После предоставления Литве стараниями Бельского и боярской «братьи» перемирия Грозный, по всей видимости, в очередной раз имел возможность убедиться в том, что дело Адашева живет, что сам он стал жертвой очередной боярской измены. Не потому ли он так круто обошелся со своим близким другом князем Андреем Курбским, велев ему ехать в Юрьев на воеводскую службу, а не в Москву за наградами и почестями. Если верить боярскому посланию панам Рады, будто бояре в вопросе о перемирии «поспол учиняся», то надо признать, что Курбский являлся сторонником прекращения военных действий, к чему, по-видимому, склонял и Грозного. За это он, вероятно, и поплатился. Ведь о связях Курбского с польским королем и панами, о готовящейся измене князя Андрея царь Иван тогда еще не знал, даже не догадывался{1156}
. Своими уговорами Курбский, наверное, вызвал в памяти Ивана Грозного образ ненавистного Алексея Адашева и тем самым рассердил государя. Гнев Грозного был тем более силен, поскольку он понимал, что по взятии Полоцка перед русским оружием открывалась победоносная перспектива, которая была, к сожалению, потеряна вследствие государственной измены, невольным участником которой стал он сам. Поэтому, видимо, Иван не поднял шума вокруг совершенной измены, но кое-кого наказал и, в частности, своего друга Андрея Курбского{1157}. Однако мысль об измене в Полоцке, судя по всему, не покидала царя{1158}. Отсюда понятно, почему Иван Васильевич столь болезненно и мгновенно реагировал на случаи новых измен.
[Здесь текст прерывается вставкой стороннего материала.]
(** ** The claims about [run] *)

(** C1 (as amended).  In a run in which no call of [bench] fails, [bench] is
    called once per collected sample; the two stopping conditions (the
    running total of the samples, added up in binary64 as [elapsed] is,
    >= 300; number of samples > 210) never hold together at a sample count
    below the final one; [teardown] is reached exactly when they hold
    together at the final count; and a fulfilled run returns exactly these
    samples.  Sampling goes on for as long as a condition is unmet: if
    [setup] succeeded and the conditions do not both hold at the final
    count, the run has taken every sample there was room for, [fuel] of
    them, and is still sampling. *)
Theorem loop_stops_at_first_index (fuel : nat) (s : Store Heap) :
  let r := fst (run fuel s) in
  no_failure_of Bench (trace r) ->
  invocations Bench (trace r) = List.length (samples r) /\
  (forall k : nat, (k < List.length (samples r))%nat -> ~ both (samples r) k) /\
  (In (Invoked Teardown) (trace r) <-> both (samples r) (List.length (samples r))) /\
  (forall xs : list float,
      snd (run fuel s) = Fulfilled xs ->
      xs = samples r /\ In (Invoked Teardown) (trace r)) /\
  (no_failure_of Setup (trace r) ->
   ~ both (samples r) (List.length (samples r)) ->
   snd (run fuel s) = Pending /\ List.length (samples r) = fuel).
Proof.
  intros r Hb. subst r.
  pose proof (run_ran fuel s) as R.
  pose proof (run_pending_count fuel s) as Hcount.
  inversion R as [c0 tr el xs o F L Htr Hel Hxs Ho | e Htr Hel Hxs Ho | e Htr Hel Hxs Ho].
  - rewrite <- Htr in Hb.
    assert (Hb' : no_failure_of Bench tr).
    { intros c Hin. apply Hb. cbn. auto. }
    assert (H0 : 0 = total []) by reflexivity.
    pose proof (loop_agrees L H0) as [_ Hsum].
    split; [|split; [|split; [|split]]].
    + change (Invoked Setup :: Settled Setup c0 :: tr)
        with ([Invoked Setup; Settled Setup c0] ++ tr).
      rewrite invocations_app, <- (loop_bench_count L Hb'). cbn. lia.
    + intros k Hk. apply (loop_first_index L H0). cbn. lia.
    + rewrite <- (enough_both _ Hsum), <- (loop_teardown L). cbn.
      intuition discriminate.
    + intros ys Hy.
      destruct (loop_shape L) as (ms & tail & _ & _ & _ & St).
      rewrite Hy in St. split.
      * inversion St; reflexivity.
      * cbn. right; right. apply (loop_teardown L). inversion St; assumption.
    + intros _ Hnot.
      assert (Hen : enough (elapsed (fst (run fuel s)))
                           (samples (fst (run fuel s))) = false).
      { destruct (enough _ _) eqn:Hen; [|reflexivity].
        exfalso. apply Hnot, (enough_both _ Hsum), Hen. }
      pose proof (loop_pending L Hb' Hen) as HP.
      split; [exact HP | exact (Hcount HP)].
  - cbn. split; [reflexivity | split; [intros k Hk; lia | split; [|split]]].
    + unfold both. cbn. intuition (try discriminate; try lia).
    + discriminate.
    + intros Hs _. exfalso.
      specialize (Hs (Throws e)). cbn in Hs.
      assert (Some e = None) by auto. discriminate.
  - cbn. split; [reflexivity | split; [intros k Hk; lia | split; [|split]]].
    + unfold both. cbn. intuition (try discriminate; try lia).
    + discriminate.
    + intros Hs _. exfalso.
      specialize (Hs (Rejects e)). cbn in Hs.
      assert (Some e = None) by auto. discriminate.
Qed.

(** C9 (as amended).  Whenever the stopping test is evaluated, [elapsed] is
    the running total of the samples collected so far, that is their sum
    taken from the first sample on with every addition rounded to binary64;
    hence a fulfilled run returns at least 211 samples whose running total
    is at least 300. *)
Theorem elapsed_is_sum_of_samples (fuel : nat) (s : Store Heap) :
  Forall (@check_agrees Err) (trace (fst (run fuel s))) /\
  (forall xs : list float,
      snd (run fuel s) = Fulfilled xs ->
      (211 <= List.length xs)%nat /\ (300 <=? total xs) = true).
Proof.
  pose proof (run_ran fuel s) as R.
  inversion R as [c0 tr el xs o F L Htr Hel Hxs Ho | e Htr Hel Hxs Ho | e Htr Hel Hxs Ho].
  - assert (H0 : 0 = total []) by reflexivity.
    pose proof (loop_agrees L H0) as [Hall Hsum].
    split.
    + repeat constructor. exact Hall.
    + intros ys Hy.
      destruct (loop_shape L) as (ms & tail & _ & _ & _ & St).
      rewrite Hy in St.
      assert (E : enough (elapsed (fst (run fuel s))) ys = true /\
                  ys = samples (fst (run fuel s))).
      { inversion St; subst; auto. }
      destruct E as [E ->]. apply enough_true_iff in E. rewrite <- Hsum.
      split; [lia | tauto].
  - split; [repeat constructor | discriminate].
  - split; [repeat constructor | discriminate].
Qed.

(** C2 (as amended).  In a run that has come to an end and in which neither
    [setup] nor any call of [bench] failed, the hook events are exactly:
    [setup] invoked and settled, then N >= 1 times [bench] invoked and
    settled, then [teardown] invoked and settled; every invocation comes
    directly after the settlement of the previous one. *)
Theorem hook_order_of_completed_run (fuel : nat) (s : Store Heap) :
  let r := fst (run fuel s) in
  snd (run fuel s) <> Pending ->
  no_failure_of Setup (trace r) ->
  no_failure_of Bench (trace r) ->
  hook_order (trace r).
Proof.
  intros r Ho Hs Hb. subst r.
  pose proof (run_ran fuel s) as R.
  inversion R as [c0 tr el xs o F L Htr Hel Hxs Hout | e Htr Hel Hxs Hout
                 | e Htr Hel Hxs Hout].
  - rewrite <- Htr in Hb.
    assert (Hb' : no_failure_of Bench tr).
    { intros c Hin. apply Hb. cbn. auto. }
    destruct (loop_hook_events L Ho Hb') as (cs & c1 & Hev & Hlen & Hen).
    exists c0, cs, c1. split.
    + unfold hook_events in *. cbn. rewrite Hev. reflexivity.
    + apply enough_true_iff in Hen. cbn in Hlen. lia.
  - rewrite <- Htr in Hs. specialize (Hs (Throws e)). cbn in Hs.
    assert (Some e = None) by auto. discriminate.
  - rewrite <- Htr in Hs. specialize (Hs (Rejects e)). cbn in Hs.
    assert (Some e = None) by auto. discriminate.
Qed.

(** C3 (as amended).  If a call of [bench] fails, by throwing or by a
    rejected promise, with reason [e], then the run rejects with that same
    [e]; the failed call is the last thing that happens in the run, so it is
    not retried and no later sample is taken; [bench] has been called once
    more than there are recorded samples, so no sample is recorded for the
    failed call; and [teardown] is not called. *)
Theorem bench_failure_aborts_run (fuel : nat) (s : Store Heap)
        (c : completion Err) (e : Err) :
  let r := fst (run fuel s) in
  In (Settled Bench c) (trace r) ->
  failure c = Some e ->
  snd (run fuel s) = Rejected e /\
  invocations Bench (trace r) = S (List.length (samples r)) /\
  invocations Teardown (trace r) = 0%nat /\
  exists tr0 : list (event Err), trace r = tr0 ++ [Settled Bench c].
Proof.
  intros r Hin Hf. subst r.
  pose proof (run_ran fuel s) as R.
  inversion R as [c0 tr el xs o F L Htr Hel Hxs Hout | e' Htr Hel Hxs Hout
                 | e' Htr Hel Hxs Hout];
    rewrite <- Htr in Hin; cbn in Hin.
  - destruct Hin as [Hin|[Hin|Hin]]; try discriminate.
    destruct (loop_bench_failure c L Hin Hf) as (Ho & Hn & Ht & tr0 & Htr0).
    split; [exact Ho|].
    change (Invoked Setup :: Settled Setup c0 :: tr)
      with ([Invoked Setup; Settled Setup c0] ++ tr).
    rewrite !invocations_app, Ht. cbn in Hn |- *.
    split; [lia | split; [reflexivity|]].
    exists (Invoked Setup :: Settled Setup c0 :: tr0). rewrite Htr0. reflexivity.
  - intuition discriminate.
  - intuition discriminate.
Qed.

(** *** Fulfilled runs *)

Lemma fulfilled_run (fuel : nat) (s : Store Heap) (xs : list float) :
  snd (run fuel s) = Fulfilled xs ->
  exists (c0 : completion Err) (ms : list (measurement Err)) (c1 : completion Err),
    timeline (trace (fst (run fuel s))) =
      [Invoked Setup; Settled Setup c0]
      ++ flat_map (@timed Err) ms
      ++ [Invoked Teardown; Settled Teardown c1] /\
    xs = map (@duration Err) ms /\
    xs = samples (fst (run fuel s)) /\
    List.length xs = invocations Bench (trace (fst (run fuel s))) /\
    In (Invoked Teardown) (trace (fst (run fuel s))) /\
    both xs (List.length xs) /\
    (forall k : nat, (k < List.length xs)%nat -> ~ both xs k).
Proof.
  intros Hx.
  pose proof (run_ran fuel s) as R.
  inversion R as [c0 tr el ys o F L Htr Hel Hxs Hout | e Htr Hel Hxs Hout
                 | e Htr Hel Hxs Hout]; [|congruence..].
  destruct (loop_shape L) as (ms & tail & Hok & Hys & Htl & St).
  rewrite Hx in St. cbn [app] in Hys.
  assert (Htail : exists c1, tail = [Checked (elapsed (fst (run fuel s))) xs;
                                     Invoked Teardown; Settled Teardown c1]
                             /\ xs = samples (fst (run fuel s))
                             /\ enough (elapsed (fst (run fuel s))) xs = true).
  { inversion St; subst; eauto. }
  destruct Htail as (c1 & -> & Hsame & Hen).
  assert (Hmap : xs = map (@duration Err) ms) by congruence.
  assert (H0 : 0 = total []) by reflexivity.
  pose proof (loop_agrees L H0) as [_ Hsum].
  exists c0, ms, c1. split; [|split; [|split; [|split; [|split; [|split]]]]].
  - unfold timeline in *. cbn. rewrite Htl. reflexivity.
  - exact Hmap.
  - exact Hsame.
  - rewrite <- (timeline_invocations Bench).
    change (Invoked Setup :: Settled Setup c0 :: tr)
      with ([Invoked Setup; Settled Setup c0] ++ tr).
    unfold timeline at 1. rewrite filter_app. fold (timeline tr).
    rewrite Htl, !invocations_app, timed_invocations, Hmap, length_map.
    cbn. lia.
  - cbn. right; right. apply (loop_teardown L). rewrite <- Hsame. exact Hen.
  - rewrite <- Hsame in Hsum. apply (enough_both _ Hsum). exact Hen.
  - intros k Hk. rewrite Hsame in *. apply (loop_first_index L H0). cbn. lia.
Qed.

Lemma run_next (fuel : nat) (s : Store Heap) :
  failure (fst (setup cls s)) = None ->
  run fuel s = next fuel (started cls s).
Proof.
  intros H. rewrite run_unfold. unfold started. cbv zeta. rewrite invoke_spec.
  cbn [store body elapsed samples trace app] in *.
  destruct (fst (setup cls s)); try discriminate; reflexivity.
Qed.




(** C7.  In a fulfilled run the returned array lists, in order, the
    durations measured around the successive calls of [bench]: its k-th
    element is the clock reading taken after the k-th call settled minus the
    reading taken before that call, and its length is the number of calls
    of [bench]. *)
Theorem samples_in_collection_order (fuel : nat) (s : Store Heap) (xs : list float) :
  snd (run fuel s) = Fulfilled xs ->
  exists (c0 : completion Err) (ms : list (measurement Err)) (c1 : completion Err),
    timeline (trace (fst (run fuel s))) =
      [Invoked Setup; Settled Setup c0]
      ++ flat_map (@timed Err) ms
      ++ [Invoked Teardown; Settled Teardown c1] /\
    xs = map (@duration Err) ms /\
    (forall k : nat,
        nth_error xs k = option_map (@duration Err) (nth_error ms k)) /\
    List.length xs = invocations Bench (trace (fst (run fuel s))).
Proof.
  intros Hx.
  destruct (fulfilled_run fuel s Hx) as (c0 & ms & c1 & Htl & Hmap & _ & Hn & _).
  exists c0, ms, c1. split; [exact Htl | split; [exact Hmap | split; [|exact Hn]]].
  intros k. rewrite Hmap. apply nth_error_map.
Qed.


(** *** A clock that measures every call alike *)




(** *** Running totals that keep growing *)



Lemma at_least_delta (delta d : float) :
  (0x1p-44 <=? delta) = true ->
  (delta <=? d) = true ->
  at_least (2 ^ 1030) (Prim2SF d).
Proof.
  intros Hd H.
  apply leb_at_least with (2 := H); [apply above_tiny, Z.le_refl|].
  apply leb_at_least with (2 := Hd); [apply above_tiny, Z.le_refl|].
  exact at_least_tiny.
Qed.


(** *** The instance across a run *)

Lemma next_keeps_this (fuel : nat) (r : Run Heap Err) :
  (forall (h : hook) (s : Store Heap), this (snd (body cls h s)) = this s) ->
  this (store (fst (next fuel r))) = this (store r).
Proof.
  intros H. revert r; induction fuel as [|fuel IH]; intros r; rewrite next_unfold;
    cbv zeta; destruct (enough (elapsed r) (samples r)).
  - rewrite invoke_spec. destruct (failure _); cbn; apply (H Teardown).
  - reflexivity.
  - rewrite invoke_spec. destruct (failure _); cbn; apply (H Teardown).
  - rewrite now_spec, invoke_spec.
    cbn [store observe heap this elapsed samples trace].
    destruct (failure _); [exact (H Bench _)|].
    rewrite now_spec. cbn [store observe heap this elapsed samples trace].
    rewrite IH. exact (H Bench _).
Qed.

Lemma run_keeps_this (fuel : nat) (s : Store Heap) :
  (forall (h : hook) (s : Store Heap), this (snd (body cls h s)) = this s) ->
  this (store (fst (run fuel s))) = this s.
Proof.
  intros H. rewrite run_unfold. cbv zeta. rewrite invoke_spec. cbn [store body].
  destruct (fst (setup cls s)); cbn [fst store]; rewrite ?next_keeps_this by exact H;
    cbn; apply (H Setup).
Qed.
(** * Mortgage payment calculator: [calculateMortgage]

    A shallow embedding of [src/utils/mortgageCalculator.ts] and
    [src/types/mortgage.ts], and the properties of the payment breakdown.

    ** Two readings of [number]

    Every field of the TypeScript interfaces is a [number], a binary64
    floating-point number.  The program is read twice.

    [Binary64.calculateMortgage] is the program on binary64 numbers, the
    primitive floats of the library: [+], [-], [*] and [/] are the IEEE 754
    operations, rounded to the nearest number, with signed zeros, the
    infinities and NaN.  [Math.pow] follows the case list of the language
    standard.  Where the standard leaves the result to the implementation
    (an "implementation-approximated" value) the model takes it from a
    parameter [approx], except at the base [1], where the power is [1]; what
    is proved holds for every [approx].  What the results are as numbers
    (when the divisor is zero, what is NaN or infinite, what is rounded) is
    stated on this reading.

    [calculateMortgage] is the program on exact reals and the three special
    values [+Infinity], [-Infinity] and [NaN]: the same expressions without
    rounding, where zero carries no sign.  It serves for what does not
    depend on rounding: which expression each field of the result is, and
    the form of [src/app/page.tsx], embedded with its validation schema, its
    submission and the text functions of its input fields
    ([formatNumberWithCommas], [formatValue], [setValueAs]). *)

From Stdlib Require Import Floats Reals Lra Lia ZArith Arith Bool List Ascii.

#[local] Set Warnings "-inexact-float".

Local Open Scope R_scope.

(** ** Numbers as exact reals *)

Inductive number : Type :=
| Fin (x : R)
| PosInf
| NegInf
| NaN.

Inductive sign : Type := Neg | Zero | Pos.

Definition Rsign (x : R) : sign :=
  match total_order_T x 0 with
  | inleft (left _) => Neg
  | inleft (right _) => Zero
  | inright _ => Pos
  end.

(** [y] is a whole number / an odd whole number. *)
Definition is_integer (y : R) : bool :=
  if Req_dec_T (IZR (Int_part y)) y then true else false.

Definition is_odd_integer (y : R) : bool :=
  is_integer y && Z.odd (Int_part y).

Module Number.

Definition neg (a : number) : number :=
  match a with
  | Fin x => Fin (- x)
  | PosInf => NegInf
  | NegInf => PosInf
  | NaN => NaN
  end.

Definition add (a b : number) : number :=
  match a, b with
  | NaN, _ | _, NaN => NaN
  | Fin x, Fin y => Fin (x + y)
  | PosInf, NegInf | NegInf, PosInf => NaN
  | PosInf, _ | _, PosInf => PosInf
  | NegInf, _ | _, NegInf => NegInf
  end.

(** [a - b] is [a + (-b)], as the language defines it. *)
Definition sub (a b : number) : number := add a (neg b).

(** An infinity times a finite [x]. *)
Definition scale_inf (inf : number) (x : R) : number :=
  match Rsign x with
  | Pos => inf
  | Zero => NaN
  | Neg => neg inf
  end.

Definition mul (a b : number) : number :=
  match a, b with
  | NaN, _ | _, NaN => NaN
  | Fin x, Fin y => Fin (x * y)
  | Fin x, PosInf | PosInf, Fin x => scale_inf PosInf x
  | Fin x, NegInf | NegInf, Fin x => scale_inf NegInf x
  | PosInf, PosInf | NegInf, NegInf => PosInf
  | PosInf, NegInf | NegInf, PosInf => NegInf
  end.

Definition div (a b : number) : number :=
  match a, b with
  | NaN, _ | _, NaN => NaN
  | Fin x, Fin y =>
      match Rsign y with
      | Zero =>
          match Rsign x with
          | Pos => PosInf
          | Zero => NaN
          | Neg => NegInf
          end
      | _ => Fin (x / y)
      end
  | Fin _, (PosInf | NegInf) => Fin 0
  | PosInf, Fin y => match Rsign y with Neg => NegInf | _ => PosInf end
  | NegInf, Fin y => match Rsign y with Neg => PosInf | _ => NegInf end
  | (PosInf | NegInf), (PosInf | NegInf) => NaN
  end.

(** [Math.pow], by the cases of the language's [Number::exponentiate]; the
    last case, "the value of base raised to exponent", is the exact real
    power.  A zero base is read as [+0]. *)
Definition pow (base exponent : number) : number :=
  match exponent with
  | NaN => NaN
  | Fin y =>
      match Rsign y with
      | Zero => Fin 1
      | sy =>
          match base with
          | NaN => NaN
          | PosInf => match sy with Pos => PosInf | _ => Fin 0 end
          | NegInf =>
              match sy with
              | Pos => if is_odd_integer y then NegInf else PosInf
              | _ => Fin 0
              end
          | Fin x =>
              match Rsign x with
              | Pos => Fin (Rpower x y)
              | Zero => match sy with Pos => Fin 0 | _ => PosInf end
              | Neg =>
                  if is_integer y
                  then Fin (if Z.odd (Int_part y)
                            then - Rpower (- x) y else Rpower (- x) y)
                  else NaN
              end
          end
      end
  | PosInf =>
      match base with
      | NaN => NaN
      | PosInf | NegInf => PosInf
      | Fin x =>
          match Rsign x with
          | Zero => Fin 0
          | _ =>
              match Rsign (Rabs x - 1) with
              | Pos => PosInf
              | Zero => NaN
              | Neg => Fin 0
              end
          end
      end
  | NegInf =>
      match base with
      | NaN => NaN
      | PosInf | NegInf => Fin 0
      | Fin x =>
          match Rsign x with
          | Zero => PosInf
          | _ =>
              match Rsign (Rabs x - 1) with
              | Pos => Fin 0
              | Zero => NaN
              | Neg => PosInf
              end
          end
      end
  end.

(** The comparisons [a < b] and [a <= b]; both are false on [NaN]. *)
Definition lt (a b : number) : Prop :=
  match a, b with
  | Fin x, Fin y => x < y
  | Fin _, PosInf | NegInf, Fin _ | NegInf, PosInf => True
  | _, _ => False
  end.

Definition le (a b : number) : Prop :=
  match a, b with
  | Fin x, Fin y => x <= y
  | Fin _, PosInf | NegInf, Fin _ | NegInf, PosInf => True
  | PosInf, PosInf | NegInf, NegInf => True
  | _, _ => False
  end.

Definition is_finite (a : number) : Prop :=
  match a with
  | Fin _ => True
  | _ => False
  end.

End Number.

Declare Scope js_scope.
Delimit Scope js_scope with js.
Bind Scope js_scope with number.
Coercion Fin : R >-> number.

Infix "+" := Number.add : js_scope.
Infix "-" := Number.sub : js_scope.
Infix "*" := Number.mul : js_scope.
Infix "/" := Number.div : js_scope.
Infix "<" := Number.lt : js_scope.
Infix "<=" := Number.le : js_scope.

(** ** The interfaces of [types/mortgage.ts] *)

Record MortgageInputs : Type := {
  homePrice : number;
  downPayment : number;
  loanTerm : number;
  interestRate : number;
  propertyTax : number;
  homeInsurance : number;
  pmi : number;
  hoa : number;
  utilities : number;
  maintenance : number
}.

Record MortgageCalculation : Type := {
  monthlyPrincipalAndInterest : number;
  monthlyPropertyTax : number;
  monthlyInsurance : number;
  monthlyPMI : number;
  monthlyHOA : number;
  monthlyUtilities : number;
  monthlyMaintenance : number;
  totalMonthlyPayment : number;
  totalLoanAmount : number;
  totalInterestPaid : number
}.

(** ** [calculateMortgage] of [utils/mortgageCalculator.ts] *)

Section Calculator.

Local Open Scope js_scope.

Definition calculateMortgage (inputs : MortgageInputs) : MortgageCalculation :=
  let loanAmount := homePrice inputs - downPayment inputs in
  let monthlyInterestRate := interestRate inputs / 100 / 12 in
  let numberOfPayments := loanTerm inputs * 12 in
  let monthlyPrincipalAndInterest :=
    (loanAmount *
       (monthlyInterestRate
        * Number.pow (1 + monthlyInterestRate) numberOfPayments))
    / (Number.pow (1 + monthlyInterestRate) numberOfPayments - 1) in
  let monthlyPropertyTax := (propertyTax inputs / 100 * homePrice inputs) / 12 in
  let monthlyInsurance := homeInsurance inputs / 12 in
  let monthlyPMI := (pmi inputs / 100 * loanAmount) / 12 in
  let monthlyHOA := hoa inputs in
  let monthlyUtilities := utilities inputs in
  let monthlyMaintenance := maintenance inputs in
  let totalMonthlyPayment :=
    monthlyPrincipalAndInterest
    + monthlyPropertyTax
    + monthlyInsurance
    + monthlyPMI
    + monthlyHOA
    + monthlyUtilities
    + monthlyMaintenance in
  let totalInterestPaid :=
    monthlyPrincipalAndInterest * numberOfPayments - loanAmount in
  {| monthlyPrincipalAndInterest := monthlyPrincipalAndInterest;
     monthlyPropertyTax := monthlyPropertyTax;
     monthlyInsurance := monthlyInsurance;
     monthlyPMI := monthlyPMI;
     monthlyHOA := monthlyHOA;
     monthlyUtilities := monthlyUtilities;
     monthlyMaintenance := monthlyMaintenance;
     totalMonthlyPayment := totalMonthlyPayment;
     totalLoanAmount := loanAmount;
     totalInterestPaid := totalInterestPaid |}.

End Calculator.

(** ** The amortization formula as the specification writes it *)

Module Spec.
Local Open Scope js_scope.

Definition loanAmount (i : MortgageInputs) : number :=
  homePrice i - downPayment i.

Definition monthlyRate (i : MortgageInputs) : number :=
  interestRate i / 100 / 12.

Definition numPayments (i : MortgageInputs) : number :=
  loanTerm i * 12.

Definition amortization (i : MortgageInputs) : number :=
  loanAmount i
  * (monthlyRate i * Number.pow (1 + monthlyRate i) (numPayments i))
  / (Number.pow (1 + monthlyRate i) (numPayments i) - 1).

End Spec.

(** The form's default values. *)
Definition defaultValues : MortgageInputs :=
  {| homePrice := 300000; downPayment := 60000; loanTerm := 30;
     interestRate := (35 / 10)%R; propertyTax := (12 / 10)%R;
     homeInsurance := 1200; pmi := (5 / 10)%R; hoa := 250; utilities := 200;
     maintenance := 200 |}.

(** ** The form of [app/page.tsx]: validation and submission *)

(** The [zod] schema of the form.  [z.number()] refuses [NaN] and [min(k)]
    refuses a value below [k]; the comparisons of the model are false on
    [NaN], so [schema data] is "the schema accepts [data]". *)
Definition schema (data : MortgageInputs) : Prop :=
  (1 <= homePrice data)%js /\
  (0 <= downPayment data)%js /\
  (1 <= loanTerm data)%js /\
  (0 <= interestRate data)%js /\
  (0 <= propertyTax data)%js /\
  (0 <= homeInsurance data)%js /\
  (0 <= pmi data)%js /\
  (0 <= hoa data)%js /\
  (0 <= utilities data)%js /\
  (0 <= maintenance data)%js.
Взять хотя бы заговор стародубских воевод.Было это так. В конце марта 1563 года царь Иван, возвращавшийся из похода на Полоцк, получил, будучи в Великих Луках, вестовую отписку от смоленского воеводы М. Я. Морозова — недавнего деятеля Избранной Рады. Желая, быть может, выслужиться и загладить свою вину за сотрудничество с Адашевым и Сильвестром или просто отвлечь от нее внимание государя, Морозов сообщал, что прислал к нему «казачей атаман Олексей Тухачевский литвина Курняка Созонова, а взяли его на пяти верст от Мстиславля, и Курьянко сказал: король в Польше, а Зиновьевич [литовский воевода] пошел к Стародубу в чистой понедельник [21 февраля 1563 г] и с ним литовские люди изо Мстиславля, из Могилева, из Пропойска, из Кричева, из Радомля, из Чечерска, из Гоим, а вышел по ссылке Стародубского наместника — хотят город сдати»{1159}
. Как явствует из Разрядов, наместником Смоленска тогда служил князь В. С. Фуников-Белозерский, а с ним воевода «для осадного времени» И. Ф. Шишкин, дальний родич Алексея Адашева{1160}. Последнее обстоятельство особенно насторожило царя, пославшего в спешном порядке в Стародуб воеводу Д. Г. Плещеева, а буквально вслед за ним воеводу С. А. Аксакова «и еще несколько дворян»{1161}. Фуникова и Шишкина арестовали и доставили в Москву. Началось следствие, которое вывело на родственный адашевский клан. В результате под стражу были взяты, а затем казнены брат Алексея Федоровича Адашева окольничий Даниил Федорович Адашев с сыном Тархом, тесть Даниила костромич Петр Иванович Туров, а также «шурья» Алексея Адашева — Алексей и Андрей Сатины. Жестокость наказания была, вероятно, обусловлена не только родственными связями казненных с Алексеем Адашевым, но и тем, что измены приобрели к середине 60-х годов XVI столетия катастрофический для Святорусского царства характер.Выразительным контрастом здесь служит «дело Тарваское про тарваское взятье». Во время осады города Тарваста в 1561 году литовский гетман Радзивил предлагал тарвастским воеводам князю Т. А. Кропоткину, князю М. Путятину и Г. Трусову изменить русскому «окрутному и несправедливому государю» и «з неволи до вольности» перейти на службу к польскому королю. Гетман пугал воевод жестокостями, которые творит «Иван Васильевич, бездушный государь»{1162}
. Тарваст враги взяли. Грозный подозревал, что воеводы сдали город. Когда они вернулись из плена, был произведен розыск, и Кропоткин со своими сослуживцами угодили в узилище, просидев там около года. Выступая же в поход на Полоцк, царь Иван простил их: «пожаловал» и велел «вымать» из тюрьмы{1163}. Однако уже через два-три года обстановка в стране настолько изменилась, что прощение изменников стало гибельным для Русского государства. Репрессии, таким образом, превращались в историческую необходимость, которая, к несчастью, часто соседствует с несправедливостью. К тому же опять обострилась опасность, идущая со стороны князей Старицких, особенно со стороны неукротимой княгини Ефросиньи.